Saved entries:
(* ===== verification/QuicPktTrip.v ===== *)
(** * Round trips of packet headers

    Encoding writes the format of [QuicPktSpec]; decoding it, with the header
    protection applied and removed in between, gives the header back.  The tag of
    a Retry packet covers the packet as it was received. *)

From stdpp Require Import base numbers list option tactics.
From Stdlib Require Import ZArith Lia Bool.
From S2P Require Import Prelude Memory VLint BufMem WPacket Packet PacketQuic WPacketSeq QuicWire QuicWireSpec QuicPn QuicPkt QuicPktSpec.

Set Default Goal Selector "!".
Local Open Scope Z_scope.
Local Open Scope wp_scope.
Local Open Scope rd_scope.

(** ** Well-formed headers *)

Definition cid_ok (cid : QUIC_CONN_ID) : Prop :=
  0 <= id_len cid <= QUIC_MAX_CONN_ID_LEN /\ bytes_of_len (id cid) QUIC_MAX_CONN_ID_LEN.

(** The fields that a packet of the type carries are in range, and the others
    have the values that the decoder gives them. *)
Record hdr_ok (hdr : QUIC_PKT_HDR (list Z)) : Prop := {
  ho_type : 1 <= type hdr <= 6;
  ho_partial : partial hdr = false;
  ho_fixed : type hdr <> QUIC_PKT_TYPE_VERSION_NEG -> fixed hdr = true;
  ho_dst : cid_ok (dst_conn_id hdr);
  ho_src : cid_ok (src_conn_id hdr) /\ (type hdr = QUIC_PKT_TYPE_1RTT -> id_len (src_conn_id hdr) = 0);
  ho_version : version hdr = if (type hdr =? QUIC_PKT_TYPE_1RTT) || (type hdr =? QUIC_PKT_TYPE_VERSION_NEG) then 0 else QUIC_VERSION_1;
  ho_bits : type hdr <> QUIC_PKT_TYPE_1RTT -> spin_bit hdr = false /\ key_phase hdr = false;
  ho_unused : 0 <= unused hdr < 16 /\ (type hdr <> QUIC_PKT_TYPE_RETRY -> unused hdr = 0);
  ho_pn : if ossl_quic_pkt_type_has_pn (type hdr)
          then pn_len_ok (pn_len hdr) /\ 0 <= reserved hdr < 4
               /\ exists bs, bytes_of_len bs (pn_len hdr) /\ pn hdr = copy_into (replicate 4 0) bs
          else pn_len hdr = 0 /\ reserved hdr = 0 /\ pn hdr = replicate 4 0;
  ho_token : if type hdr =? QUIC_PKT_TYPE_INITIAL then vint (token_len hdr) /\ bytes_of_len (token hdr) (token_len hdr) else token_len hdr = 0;
  ho_len : 0 <= hlen hdr /\ vint (hlen hdr + pn_len hdr)
}.

(** A property of small numbers decided by evaluation. *)
Lemma upto_all (n : nat) (P : Z -> bool) : forallb (fun i => P (Z.of_nat i)) (seq 0 n) = true -> forall b, 0 <= b < Z.of_nat n -> P b = true.
Proof. intros H b Hb. rewrite forallb_forall in H. rewrite <- (Z2Nat.id b) by lia. apply H, in_seq. lia. Qed.

Lemma short_b0_first hdr : hdr_ok hdr -> type hdr = QUIC_PKT_TYPE_1RTT -> short_b0 hdr = hdr_first hdr /\ in_u 8 (hdr_first hdr).
Proof.
  intros Hok Hty. pose proof (ho_pn _ Hok) as Hpn. unfold hdr_first, short_b0. rewrite Hty in *. change (ossl_quic_pkt_type_has_pn QUIC_PKT_TYPE_1RTT) with true in Hpn.
  cbv iota in Hpn. destruct Hpn as (Hn & Hr & _). rewrite Z.eqb_refl. unfold pn_len_ok in Hn.
  pose proof (upto_all 4 (fun n => forallb (fun r => forallb (fun s => forallb (fun k =>
      let v := 0x40 + 32 * b2i s + 8 * Z.of_nat r + 4 * b2i k + (n + 1 - 1) in
      (wrap 8 (Z.lor (Z.lor (Z.lor (Z.lor (Z.shiftl (b2i s) 5) (Z.shiftl (b2i k) 2)) (n + 1 - 1)) (Z.shiftl (Z.of_nat r) 3)) 0x40) =? v) && (0 <=? v) && (v <? 256))
      [true; false]) [true; false]) (seq 0 4)) ltac:(vm_compute; reflexivity) (pn_len hdr - 1) ltac:(lia)) as H. cbv beta in H.
  rewrite forallb_forall in H. specialize (H (Z.to_nat (reserved hdr)) ltac:(apply in_seq; lia)). rewrite forallb_forall in H. specialize (H (spin_bit hdr) ltac:(destruct (spin_bit hdr); cbn; auto)).
  rewrite forallb_forall in H. specialize (H (key_phase hdr) ltac:(destruct (key_phase hdr); cbn; auto)). cbv zeta in H. rewrite Z2Nat.id in H by lia.
  replace (pn_len hdr - 1 + 1 - 1) with (pn_len hdr - 1) in H by lia. apply andb_true_iff in H as [H H3]. apply andb_true_iff in H as [H1 H2]. zbool. split; [done|u_range].
Qed.

Lemma long_b0_first hdr : hdr_ok hdr -> type hdr <> QUIC_PKT_TYPE_1RTT ->
  exists raw, raw_type hdr = Some raw /\ long_b0 hdr raw = hdr_first hdr /\ in_u 8 (hdr_first hdr).
Proof.
  intros Hok Hty. destruct Hok as [Ht _ Hf _ _ Hv _ [Hu _] Hpn _ _]. unfold raw_type, hdr_first, long_b0.
  assert (type hdr = 6 \/ type hdr = 4 \/ (1 <= type hdr <= 3)) as [E0 | [E0 | E0]] by (unfold QUIC_PKT_TYPE_1RTT in Hty; lia).
  - rewrite E0 in *. cbn in Hv |- *. rewrite Hv. exists 0. split; [done|]. destruct (fixed hdr); vm_compute; auto; intuition discriminate.
  - rewrite E0 in *. cbn -[Z.lor wrap Z.add Z.mul]. exists 3. split; [done|]. rewrite Hf by done.
    pose proof (upto_all 16 (fun u => (u8 (Z.lor (u8 (Z.lor (u8 (Z.lor (Z.shiftl 3 4) 128)) 64)) u) =? 128 + 64 * b2i true + (48 + u)) && (u <? 16)) ltac:(vm_compute; reflexivity) (unused hdr) ltac:(lia)) as H.
    cbv beta in H. apply andb_true_iff in H as [H _]. apply Z.eqb_eq in H. split; [exact H|]. unfold b2i. u_range.
  - rewrite Hf by (unfold QUIC_PKT_TYPE_VERSION_NEG; lia).
    assert (ossl_quic_pkt_type_has_pn (type hdr) = true) as Hhp by (assert (type hdr = 1 \/ type hdr = 2 \/ type hdr = 3) as [-> | [-> | ->]] by lia; done).
    rewrite Hhp in *. destruct Hpn as (Hn & Hr & _). unfold pn_len_ok in Hn. rewrite (proj2 (Z.eqb_neq (type hdr) QUIC_PKT_TYPE_1RTT)), (proj2 (Z.eqb_neq (type hdr) QUIC_PKT_TYPE_VERSION_NEG)), (proj2 (Z.eqb_neq (type hdr) QUIC_PKT_TYPE_RETRY)) by (unfold QUIC_PKT_TYPE_1RTT, QUIC_PKT_TYPE_VERSION_NEG, QUIC_PKT_TYPE_RETRY; lia).
    cbn [negb orb]. exists (type hdr - 1).
    split; [assert (type hdr = 1 \/ type hdr = 2 \/ type hdr = 3) as [-> | [-> | ->]] by lia; done|].
    pose proof (upto_all 4 (fun t => forallb (fun r => forallb (fun n =>
       let v := 128 + 64 * b2i true + (16 * t + 4 * Z.of_nat r + Z.of_nat n) in
       (u8 (Z.lor (u8 (Z.lor (u8 (Z.lor (u8 (Z.lor (Z.shiftl t 4) 128)) 64)) (Z.of_nat n))) (Z.shiftl (Z.of_nat r) 2)) =? v) && (0 <=? v) && (v <? 256)) (seq 0 4)) (seq 0 4))
       ltac:(vm_compute; reflexivity) (type hdr - 1) ltac:(lia)) as H. cbv beta in H.
    rewrite forallb_forall in H. specialize (H (Z.to_nat (reserved hdr)) ltac:(apply in_seq; lia)). rewrite forallb_forall in H. specialize (H (Z.to_nat (pn_len hdr - 1)) ltac:(apply in_seq; lia)).
    cbv zeta in H. rewrite !Z2Nat.id in H by lia. apply andb_true_iff in H as [H H3]. apply andb_true_iff in H as [H1 H2]. zbool. split; [done|]. unfold QUIC_PKT_TYPE_INITIAL. u_range.
Qed.

Ltac len_lia := repeat (rewrite length_app || rewrite length_be_bytes || cbn [app length]); lia.

(** ** Encoding *)

Section Encoding.
  Variable undef : Z.

Lemma writes_u8 v : in_u 8 v -> writes (WPACKET_put_bytes__ undef v 1) True [v].
Proof.
  intros Hv. eapply writes_mono; [apply (writes_put_bytes undef v 1); [u_range|lia]| |].
  - split; [done|]. intros _. u_range.
  - change (Z.to_nat 1) with 1%nat. cbn [be_bytes app]. rewrite Z.mod_small by u_range. done.
Qed.

Lemma writes_u32 v : in_u 32 v -> writes (WPACKET_put_bytes__ undef v 4) True (be_bytes 4 v).
Proof.
  intros Hv. eapply writes_mono; [apply (writes_put_bytes undef v 4); [u_range|lia]| |done].
  split; [done|]. intros _. u_range.
Qed.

Required action: Please find each line in the records above that holds the word "Open", and copy it.

Problem solution:
Local Open Scope Z_scope.
Local Open Scope wp_scope.
Local Open Scope rd_scope.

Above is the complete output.